Work item.
Return only what lies between the first line of the entries and the line containing "Definition disk (f", both lines included.

Data.
(** ** Reference worlds

    Concrete worlds to run the script in.  The model is a stump on the
    ticker column: 1.0 when the encoding is at least 50000000, else 0.0.
    Unless said otherwise the library calls write nothing to stderr. *)

Module Example.

Definition exc (msg : string) : PyExc :=
  {| exc_is_module_not_found := false;
     exc_str := py msg;
     exc_report := msg ++ newline |}.

Definition module_not_found : PyExc :=
  {| exc_is_module_not_found := true;
     exc_str := py "No module named 'xgboost'";
     exc_report := "ModuleNotFoundError: No module named 'xgboost'" ++ newline |}.

Definition unpickling_error : PyExc :=
  {| exc_is_module_not_found := false;
     exc_str := py "invalid load key, 'x'.";
     exc_report := "_pickle.UnpicklingError: invalid load key, 'x'." ++ newline |}.

(** xgboost is installed but its native library does not load. *)
Definition library_load_error : PyExc :=
  {| exc_is_module_not_found := false;
     exc_str := py "XGBoost Library (libxgboost.so) could not be loaded.";
     exc_report :=
       "xgboost.core.XGBoostError: XGBoost Library (libxgboost.so) could not be loaded."
       ++ newline |}.

Definition pandas_missing : PyExc :=
  {| exc_is_module_not_found := true;
     exc_str := py "No module named 'pandas'";
     exc_report := "ModuleNotFoundError: No module named 'pandas'" ++ newline |}.

Definition one : PyFloat := FFinite false 1 [] 1.
Definition zero : PyFloat := FFinite false 0 [] 1.

Definition stump : Model :=
  {| predict := fun df =>
       match df_rows df with
       | [VInt t :: _] =>
           PredictReturns (Nd1 [NumFloat (if 50000000 <=? t then one else zero)])
       | _ => PredictRaises (exc "feature shape mismatch")
       end |}.

(** A model that answers NaN, whatever the row. *)
Definition nan_model : Model :=
  {| predict := fun _ => PredictReturns (Nd1 [NumFloat FNaN]) |}.

Definition script : PyStr := py "/srv/app/predict.py".
Definition model_pkl : PyStr := py "/srv/app/Model/xgb_model.pkl".

Definition disk (f : option ModelFile) (p : PyStr) : option ModelFile :=
  if PyStr_eqb p model_pkl then f else None.

(** A strict date parser for everything that is not read as ISO 8601. *)
Definition unknown_format (s : PyStr) : DtResult :=
  DtRaise {| exc_is_module_not_found := false;
             exc_str := (py "Unknown datetime string format, unable to parse: " ++ s)%list;
             exc_report := "dateutil.parser._parser.ParserError" ++ newline |}.

(** A run of [python predict.py args...] with [PYTHONHASHSEED=seed]. *)
Definition quiet (site : Site) : string := "".

Definition run (seed : Z) (xgb : option PyExc) (f : option ModelFile)
    (args : list string) : World :=
  {| argv := List.map py ("predict.py" :: args);
     script_file := script;
     import_pandas_numpy := None;
     import_xgboost := option_map Raises xgb;
     file_at := disk f;
     str_hash := SipHash.unicode_hash (SipHash.secret_of_seed seed);
     to_datetime_other := unknown_format;
     traceback_entry := fun _ => "  File predict.py, in <module>" ++ newline;
     warnings_at := quiet |}.

Definition healthy (seed : Z) (args : list string) : World :=
  run seed None (Some (Loads stump)) args.

(** [pd.to_datetime] reads the clock for the word today. *)
Definition clock (now_ns : Z) (s : PyStr) : DtResult :=
  if PyStr_eqb s (py "today") then DtNaive now_ns else unknown_format s.

(** A stump on the start date column: 1.0 from day 19500 on, else 0.0. *)
Definition date_stump : Model :=
  {| predict := fun df =>
       match df_rows df with
       | [_ :: VInt d :: _] =>
           PredictReturns (Nd1 [NumFloat (if 19500 <=? d then one else zero)])
       | _ => PredictRaises (exc "feature shape mismatch")
       end |}.

(** A run with [PYTHONHASHSEED=0] at the instant [now_ns]. *)
Definition run_at (now_ns : Z) (args : list string) : World :=
  {| argv := List.map py ("predict.py" :: args);
     script_file := script;
     import_pandas_numpy := None;
     import_xgboost := None;
     file_at := disk (Some (Loads date_stump));
     str_hash := SipHash.unicode_hash (SipHash.secret_of_seed 0);
     to_datetime_other := clock now_ns;
     traceback_entry := fun _ => "  File predict.py, in <module>" ++ newline;
     warnings_at := quiet |}.

(** The same, on an installation without pandas. *)
Definition without_pandas (args : list string) : World :=
  {| argv := argv (healthy 0 args);
     script_file := script;
     import_pandas_numpy := Some (Raises pandas_missing);
     import_xgboost := None;
     file_at := disk (Some (Loads stump));
     str_hash := str_hash (healthy 0 args);
     to_datetime_other := unknown_format;
     traceback_entry := traceback_entry (healthy 0 args);
     warnings_at := quiet |}.

(** A model whose [predict] leaves through [sys.exit(3)]. *)
Definition exiting_model : Model :=
  {| predict := fun _ => PredictEscapes (SystemExit (ExitInt 3)) |}.

(** A model that answers an array without an axis. *)
Definition scalar_model : Model :=
  {| predict := fun _ => PredictReturns (Nd0 (NumFloat (FFinite false 1 [5%N] 1))) |}.

(** A model that rejects the frame. *)
Definition strict_model : Model :=
  {| predict := fun _ => PredictRaises (exc "feature shape mismatch") |}.

(** A day-first date: pandas reads it, and says on stderr that it did. *)
Definition day_first_warning : string :=
  "/srv/app/predict.py:36: UserWarning: Parsing dates in %d/%m/%Y format when dayfirst=False (the default) was specified. Pass `dayfirst=True` or specify a format to silence this warning."
  ++ newline
  ++ "  start_date_numeric = (pd.to_datetime(start_date) - pd.Timestamp("
  ++ quote ++ "1970-01-01" ++ quote ++ ")) // pd.Timedelta(" ++ quote ++ "1D" ++ quote ++ ")"
  ++ newline.

Definition lenient_format (s : PyStr) : DtResult :=
  if PyStr_eqb s (py "13/01/2023") then DtNaive (19370 * NS_PER_DAY)
  else unknown_format s.

(** A healthy run whose start date is 13/01/2023. *)
Definition day_first (m : Model) : World :=
  {| argv := List.map py ["predict.py"; "AAPL"; "13/01/2023"];
     script_file := script;
     import_pandas_numpy := None;
     import_xgboost := None;
     file_at := disk (Some (Loads m));
     str_hash := SipHash.unicode_hash (SipHash.secret_of_seed 0);
     to_datetime_other := lenient_format;
     traceback_entry := fun _ => "  File predict.py, in <module>" ++ newline;
     warnings_at := fun site =>
       match site with
       | AtPreprocess => day_first_warning
       | _ => ""
       end |}.

End Example.

(** * Properties *)

(** ** Strings *)

Lemma append_nil_r (s : string) : s ++ "" = s.
Proof. induction s as [|c s IH]; simpl; [reflexivity | now rewrite IH]. Qed.
(** * Secondary indexing: mutation queue, snapshot ledger and KV sender

    A shallow embedding of
    - [secondary/indexer/mutation_queue_atomic.go] (the per-vbucket
      lock-free mutation queue and the snapshot info container), and
    - the KV sender (open / add / remove / close of mutation streams,
      restart of vbuckets, lookups in the cluster info cache),
    together with the properties stated about them. *)

From Stdlib Require Import ZArith Lia String.
From stdpp Require Import base option list numbers strings.

Local Open Scope Z_scope.

(** ** The per-vbucket mutation queue *)
Module MutationQueue.

(** Go's [error] value: [None] is [nil], [Some msg] an error whose
    [Error()] string is [msg]. *)
Definition error := option string.

Definition Seqno := Z.
Definition Vbucket := Z.

(** Modelled from the spec: the [Vbucket] integer type is declared outside
    the sources at hand; shard ids are non-negative integers, taken here
    32 bits wide, so that [Vbucket(q.numVbuckets)-1] wraps around when
    [numVbuckets] is 0. *)
Definition Vbucket_wrap (z : Z) : Z := z mod 2 ^ 32.

(** [atomic.AddInt64] on an [int64]: two's complement wrap-around. *)
Definition int64_wrap (z : Z) : Z := (z + 2 ^ 63) mod 2 ^ 64 - 2 ^ 63.

(** Modelled from the spec: [MutationKeys] is declared outside the
    sources at hand (the queue reads [m.meta.seqno] only); a mutation
    carries its shard id, its sequence number, a document key and the
    secondary-index keys it affects. *)
Record MutationMeta := {
  vbucket : Vbucket;
  seqno : Seqno
}.

Record MutationKeys := {
  meta : MutationMeta;
  docid : string;
  keys : list string
}.

(** Addresses of queue nodes in the Go heap; a [*node] is [option ptr],
    [None] being [nil]. *)
Definition ptr := nat.

Record node := {
  mutation : option MutationKeys;  (* *MutationKeys, None = nil *)
  next : option ptr                (* *node *)
}.

Record atomicMutationQueue := {
  heap : list node;          (* the nodes allocated so far, by address *)
  head : list (option ptr);  (* head pointer per vbucket queue *)
  tail : list (option ptr);  (* tail pointer per vbucket queue *)
  free : list (option ptr);  (* free pointer per vbucket queue *)
  numVbuckets : Z;           (* uint16 *)
  size : list Z              (* int64 per vbucket *)
}.

Definition set_heap (h : list node) (q : atomicMutationQueue) :=
  {| heap := h; head := head q; tail := tail q; free := free q;
     numVbuckets := numVbuckets q; size := size q |}.
Definition set_head (l : list (option ptr)) (q : atomicMutationQueue) :=
  {| heap := heap q; head := l; tail := tail q; free := free q;
     numVbuckets := numVbuckets q; size := size q |}.
Definition set_tail (l : list (option ptr)) (q : atomicMutationQueue) :=
  {| heap := heap q; head := head q; tail := l; free := free q;
     numVbuckets := numVbuckets q; size := size q |}.
Definition set_free (l : list (option ptr)) (q : atomicMutationQueue) :=
  {| heap := heap q; head := head q; tail := tail q; free := l;
     numVbuckets := numVbuckets q; size := size q |}.
Definition set_size (l : list Z) (q : atomicMutationQueue) :=
  {| heap := heap q; head := head q; tail := tail q; free := free q;
     numVbuckets := numVbuckets q; size := l |}.

(** *** Slices and the heap: reads and writes that panic

    [None] stands for a Go run-time panic (index out of range, nil
    pointer dereference). *)

(** [s[vb]] *)
Definition index {A} (s : list A) (vb : Vbucket) : option A :=
  if vb <? 0 then None else s !! Z.to_nat vb.

(** [s[vb] = x] *)
Definition assign {A} (s : list A) (vb : Vbucket) (x : A) : option (list A) :=
  if vb <? 0 then None
  else if decide (Z.to_nat vb < length s)%nat then Some (<[Z.to_nat vb := x]> s)
  else None.

(** [*p] for a [*node] *)
Definition deref (q : atomicMutationQueue) (p : option ptr) : option node :=
  a ← p; heap q !! a.

(** [*p = nd] *)
Definition store (p : option ptr) (nd : node) (q : atomicMutationQueue)
  : option atomicMutationQueue :=
  a ← p;
  if decide (a < length (heap q))%nat
  then Some (set_heap (<[a := nd]> (heap q)) q) else None.

(** [p.mutation = m] *)
Definition store_mutation (p : option ptr) (m : option MutationKeys)
    (q : atomicMutationQueue) : option atomicMutationQueue :=
  nd ← deref q p; store p {| mutation := m; next := next nd |} q.

(** [p.next = n] *)
Definition store_next (p n : option ptr)
    (q : atomicMutationQueue) : option atomicMutationQueue :=
  nd ← deref q p; store p {| mutation := mutation nd; next := n |} q.

(** [&node{}] *)
Definition new_node (q : atomicMutationQueue) : option ptr * atomicMutationQueue :=
  (Some (length (heap q)),
   set_heap (heap q ++ [{| mutation := None; next := None |}]) q).

(** *** NewAtomicMutationQueue *)

(** One round of [for x = 0; x < numVbuckets; x++ { ... }]. *)
Definition init_vbucket (x : Vbucket) (q : atomicMutationQueue)
  : option atomicMutationQueue :=
  let '(nd, q) := new_node q in   (* sentinel node for the queue *)
  h ← assign (head q) x nd;
  let q := set_head h q in
  t ← assign (tail q) x nd;
  let q := set_tail t q in
  f ← assign (free q) x nd;
  Some (set_free f q).

Fixpoint init_loop (x : Vbucket) (rounds : nat) (q : atomicMutationQueue)
  : option atomicMutationQueue :=
  match rounds with
  | O => Some q
  | S r => q' ← init_vbucket x q; init_loop (x + 1) r q'
  end.

Definition NewAtomicMutationQueue (numVbuckets : Z) : option atomicMutationQueue :=
  let n := Z.to_nat numVbuckets in
  init_loop 0 n
    {| heap := [];
       head := replicate n None;
       tail := replicate n None;
       free := replicate n None;
       size := replicate n 0;
       numVbuckets := numVbuckets |}.

(** *** Free list *)

(** popFreeList removes a node from freelist and returns to caller.
    if freelist is empty, it returns nil. *)
Definition popFreeList (vb : Vbucket) (q : atomicMutationQueue)
  : option (option ptr * error * atomicMutationQueue) :=
  f ← index (free q) vb;
  h ← index (head q) vb;
  if decide (f ≠ h) then
    let n := f in
    fn ← deref q f;
    fl ← assign (free q) vb (next fn);
    let q := set_free fl q in
    q ← store_mutation n None q;
    q ← store_next n None q;
    Some (n, None, q)
  else Some (None, Some "Free List Empty"%string, q).

(** allocNode tries to get node from freelist, otherwise allocates a new
    node and returns *)
Definition allocNode (vb : Vbucket) (q : atomicMutationQueue)
  : option (option ptr * atomicMutationQueue) :=
  '(n, err, q) ← popFreeList vb q;
  match err with
  | None => Some (n, q)
  | Some _ => Some (new_node q)
  end.

(** *** Enqueue *)

Definition Enqueue (mutation : option MutationKeys) (vb : Vbucket)
    (q : atomicMutationQueue) : option (error * atomicMutationQueue) :=
  if (vb <? 0) || (vb >? Vbucket_wrap (numVbuckets q - 1)) then
    Some (Some "vbucket out of range"%string, q)
  else
    (* create a new node *)
    '(n, q) ← allocNode vb q;
    q ← store_mutation n mutation q;
    q ← store_next n None q;
    (* point tail's next to new node *)
    tl ← index (tail q) vb;
    q ← store_next tl n q;
    (* update tail to new node *)
    tnd ← deref q tl;
    t ← assign (tail q) vb (next tnd);
    let q := set_tail t q in
    sz ← index (size q) vb;
    s ← assign (size q) vb (int64_wrap (sz + 1));
    Some (None, set_size s q).

(** *** DequeueSingleElement, PeekTail, PeekHead, GetSize *)

Definition DequeueSingleElement (vb : Vbucket) (q : atomicMutationQueue)
  : option (option MutationKeys * atomicMutationQueue) :=
  h ← index (head q) vb;
  t ← index (tail q) vb;
  if decide (h ≠ t) then  (* if queue is nonempty *)
    hd ← deref q h;
    (* copy the mutation pointer *)
    nx ← deref q (next hd);
    let m := mutation nx in
    (* move head to next *)
    hs ← assign (head q) vb (next hd);
    let q := set_head hs q in
    sz ← index (size q) vb;
    s ← assign (size q) vb (int64_wrap (sz + -1));
    Some (m, set_size s q)
  else Some (None, q).

Definition PeekTail (vb : Vbucket) (q : atomicMutationQueue)
  : option (option MutationKeys) :=
  h ← index (head q) vb;
  t ← index (tail q) vb;
  if decide (h ≠ t) then
    tl ← deref q t;
    Some (mutation tl)
  else Some None.

Definition PeekHead (vb : Vbucket) (q : atomicMutationQueue)
  : option (option MutationKeys) :=
  h ← index (head q) vb;
  t ← index (tail q) vb;
  if decide (h ≠ t) then
    hd ← deref q h;
    Some (mutation hd)
  else Some None.

Definition GetSize (vb : Vbucket) (q : atomicMutationQueue) : option Z :=
  index (size q) vb.

Definition GetNumVbuckets (q : atomicMutationQueue) : Z := numVbuckets q.

(** *** DequeueUptoSeqno

    The goroutine started by [DequeueUptoSeqno] wakes up on every ticker
    event, drains the queue and sends on [datach].  The model runs it for
    a given number of ticker events, the queue being left alone between
    them (no concurrent enqueue), and records what was sent on [datach]
    and whether the goroutine has closed the channel and returned. *)

Record drain := {
  dq : atomicMutationQueue;
  datach : list MutationKeys;  (* the mutations sent so far, oldest first *)
  dequeueCount : Z;            (* int *)
  closed : bool                (* ticker stopped, datach closed, returned *)
}.

(** What running a loop gives: a Go panic, the model's fuel used up, or
    the state reached. *)
Inductive outcome (A : Type) :=
  | Panic
  | OutOfFuel
  | Ret (a : A).
Arguments Panic {A}.
Arguments OutOfFuel {A}.
Arguments Ret {A} a.

(** [dequeueCount++], on a 64-bit [int]. *)
Definition bump (c : Z) : Z := int64_wrap (c + 1).
(** * Minesweeper-AI: a shallow embedding of [minesweeper.py]

    The development follows the three classes of the program:
    [Minesweeper] (the board that answers probes), [Sentence] (one
    statement "exactly [count] of these cells are mines") and
    [MinesweeperAI] (the knowledge engine).

    Python integers are [Z].  A cell is a pair [(row, column)].  A Python
    [set] of cells is a [gset cell]; because [Sentence.known_mines] and
    [Sentence.known_safes] hand out the sentence's own set object, set
    objects that belong to sentences live in an explicit store and a
    sentence holds a reference into it.  Iteration over a set visits its
    cells in the order of [elements]; the engine state does not depend on
    that order ([closure_pass_any_order]). *)

From Stdlib Require Import ZArith Lia.
From stdpp Require Import base tactics option list sets gmap fin_sets.

Local Open Scope Z_scope.

#[local] Set Warnings "-clear-no-such-hyp".

(** ** Cells, ranges and the store of set objects *)

Abbreviation cell := (Z * Z)%type.
Abbreviation cellset :=
  (@gset (Z * Z) (@prod_eq_dec Z Z.eq_dec Z Z.eq_dec)
         (@prod_countable Z Z.eq_dec Z_countable Z Z.eq_dec Z_countable)).

(** [range(lo, hi)]: empty when [hi <= lo]. *)
Definition range (lo hi : Z) : list Z := seqZ lo (hi - lo).

Module Store.

(** A reference to a set object; objects are never freed. *)
Abbreviation loc := nat.

Abbreviation t := (list cellset).

Definition deref (h : t) (l : loc) : cellset := default ∅ (h !! l).

(** [set(...)]: a new object, distinct from every existing one. *)
Definition alloc (h : t) (s : cellset) : loc * t := (length h, h ++ [s]).

(** In-place mutation of the object behind [l]. *)
Definition update (h : t) (l : loc) (s : cellset) : t := <[l := s]> h.

End Store.

(** ** class Sentence *)

Module Sentence.

Record t := mk { cells : Store.loc; count : Z }.

(** [__init__]: [self.cells = set(cells)] copies its argument. *)
Definition init (h : Store.t) (cs : cellset) (n : Z) : t * Store.t :=
  let '(l, h') := Store.alloc h cs in (mk l n, h').

(** [__eq__]: equality by value. *)
Definition eq (h : Store.t) (self other : t) : bool :=
  bool_decide (Store.deref h (cells self) = Store.deref h (cells other))
  && (count self =? count other).

(** [known_mines]: returns [self.cells] itself, or a new empty set. *)
Definition known_mines (h : Store.t) (self : t) : Store.loc * Store.t :=
  let mineCount := count self in
  if (Z.of_nat (size (Store.deref h (cells self))) =? mineCount)
     && (mineCount >? 0)
  then (cells self, h)
  else Store.alloc h ∅.

(** [known_safes]: returns [self.cells] itself, or a new empty set. *)
Definition known_safes (h : Store.t) (self : t) : Store.loc * Store.t :=
  let mineCount := count self in
  if mineCount =? 0
  then (cells self, h)
  else Store.alloc h ∅.

(** [mark_mine]: the loop over [self.cells] stops at the first item equal
    to [cell]. *)
Fixpoint mark_mine_loop (items : list cell) (h : Store.t) (self : t)
    (c : cell) : t * Store.t :=
  match items with
  | [] => (self, h)
  | item :: rest =>
      if decide (item = c) then
        let h' := Store.update h (cells self)
                    (Store.deref h (cells self) ∖ {[c]}) in
        if count self >? 0
        then (mk (cells self) (count self - 1), h')
        else (mk (cells self) 0, h')
      else mark_mine_loop rest h self c
  end.

Definition mark_mine (h : Store.t) (self : t) (c : cell) : t * Store.t :=
  mark_mine_loop (elements (Store.deref h (cells self))) h self c.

Solution for this exercise.
(** ** Reference worlds

    Concrete worlds to run the script in.  The model is a stump on the
    ticker column: 1.0 when the encoding is at least 50000000, else 0.0.
    Unless said otherwise the library calls write nothing to stderr. *)

Module Example.

Definition exc (msg : string) : PyExc :=
  {| exc_is_module_not_found := false;
     exc_str := py msg;
     exc_report := msg ++ newline |}.

Definition module_not_found : PyExc :=
  {| exc_is_module_not_found := true;
     exc_str := py "No module named 'xgboost'";
     exc_report := "ModuleNotFoundError: No module named 'xgboost'" ++ newline |}.

Definition unpickling_error : PyExc :=
  {| exc_is_module_not_found := false;
     exc_str := py "invalid load key, 'x'.";
     exc_report := "_pickle.UnpicklingError: invalid load key, 'x'." ++ newline |}.

(** xgboost is installed but its native library does not load. *)
Definition library_load_error : PyExc :=
  {| exc_is_module_not_found := false;
     exc_str := py "XGBoost Library (libxgboost.so) could not be loaded.";
     exc_report :=
       "xgboost.core.XGBoostError: XGBoost Library (libxgboost.so) could not be loaded."
       ++ newline |}.

Definition pandas_missing : PyExc :=
  {| exc_is_module_not_found := true;
     exc_str := py "No module named 'pandas'";
     exc_report := "ModuleNotFoundError: No module named 'pandas'" ++ newline |}.

Definition one : PyFloat := FFinite false 1 [] 1.
Definition zero : PyFloat := FFinite false 0 [] 1.

Definition stump : Model :=
  {| predict := fun df =>
       match df_rows df with
       | [VInt t :: _] =>
           PredictReturns (Nd1 [NumFloat (if 50000000 <=? t then one else zero)])
       | _ => PredictRaises (exc "feature shape mismatch")
       end |}.

(** A model that answers NaN, whatever the row. *)
Definition nan_model : Model :=
  {| predict := fun _ => PredictReturns (Nd1 [NumFloat FNaN]) |}.

Definition script : PyStr := py "/srv/app/predict.py".
Definition model_pkl : PyStr := py "/srv/app/Model/xgb_model.pkl".

Definition disk (f : option ModelFile) (p : PyStr) : option ModelFile :=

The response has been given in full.